Two layers of access control serve different purposes. Tor-level (client authorization): prevents unauthorized users from even connecting to the service. Strong but operationally complex (requires key distribution and management for each authorized user). Best for: highly sensitive services with a small, known set of authorized users. Application-level (login page): allows any Tor user to connect but requires login credentials to access content. Simpler to manage (add/remove users via application UI). Best for: services with a larger user base, or where the user identity matters (content personalization, user-specific data). Combined: Tor-level authorization for a private community portal, then application-level authentication for individual user sessions within the authorized group.

Nginx Basic Auth provides a simple password gate without application-level implementation. Create password file: htpasswd -c /etc/nginx/.htpasswd username1 (prompts for password). Add to Nginx config: auth_basic 'Private Service'; auth_basic_user_file /etc/nginx/.htpasswd;. This prompts for username/password before serving any content. Limitations: credentials are transmitted in plain HTTP header (Base64 encoded, not encrypted). For HTTP .onion services, the Tor connection encrypts the HTTP traffic, so Basic Auth credentials are encrypted in transit. Not appropriate for clearnet HTTP (would expose credentials). Suitable for: simple private services where all authorized users can share a password, or for protecting admin pages from accidental access.

Invite-only systems restrict new user registration to prevent abuse and maintain community quality. Implementation patterns: invite token table in the database (generated tokens are single-use, expire after 7 days), invite links that include the token (youraddress.onion/join?invite=TOKEN), and token validation at registration (check the token exists and is unused before creating the account). Administrative controls: a designated admin generates invite tokens (not automated bulk generation), monitors token use (knows which invite led to which registration for accountability), and can revoke users (disable account, revoke their invite tokens so they cannot create sub-accounts). For anonymous communities: invite chains (users can generate a limited number of invites for others) balance growth with accountability without requiring real-world identity.

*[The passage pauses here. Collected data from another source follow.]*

(* ===== verification/_CoqProject ===== *)
-Q . S2P
Prelude.v
Text.v
External.v
Float.v
Ams.v
Models.v
Protocol.v
Reader.v
Parser.v
Wire.v
Batch.v
Net.v
Symbol.v
Formatter.v
Registry.v
Diagnostics.v
PushDecode.v
AggregateWire.v
Router.v
Bridge.v
AggregatePush.v
SpanDispatcher.v
SpanLife.v
ConnectionManager.v
AmsDispatcher.v
Transport.v
ClientServer.v
Server.v
ScopeResolver.v
Browse.v
MetricMapper.v
Poll.v
Notify.v
Config.v
DiagPoller.v
AdsClient.v
ClientBridge.v
LogPath.v
Worker.v
Export.v
Protobuf.v
Jsonl.v
Exporter.v
Grpc.v
Delivery.v
CycleTime.v
Health.v
Service.v
Endpoints.v
Channels.v
MetricFlow.v
TraceFlow.v
LogFlow.v
Web.v
WebServer.v
Start.v
Witnesses.v
ClientWitnesses.v
PipelineWitnesses.v
DeliveryWitnesses.v
ActiveWitnesses.v
TransportWitnesses.v
ServiceWitnesses.v
FlowWitnesses.v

Admin interfaces on hidden services need strong authentication. TOTP (Time-based One-Time Password) adds a second factor beyond password. Implementation: django-two-factor-auth (Django), next-auth with TOTP support (Next.js), or custom TOTP implementation using speakeasy (Node.js) or pyotp (Python). QR code provisioning: on enabling 2FA, display a QR code containing the TOTP secret. The admin scans with Google Authenticator, Aegis (open source), or any TOTP app. Backup codes: generate 10 one-time backup codes at setup. Store these securely (encrypted, offline). If the TOTP device is lost, backup codes provide account recovery. Admin session security: shorter session timeouts for admin sessions (1-4 hours), re-authentication required for high-privilege actions (deleting users, changing security settings), and audit logging of all admin actions.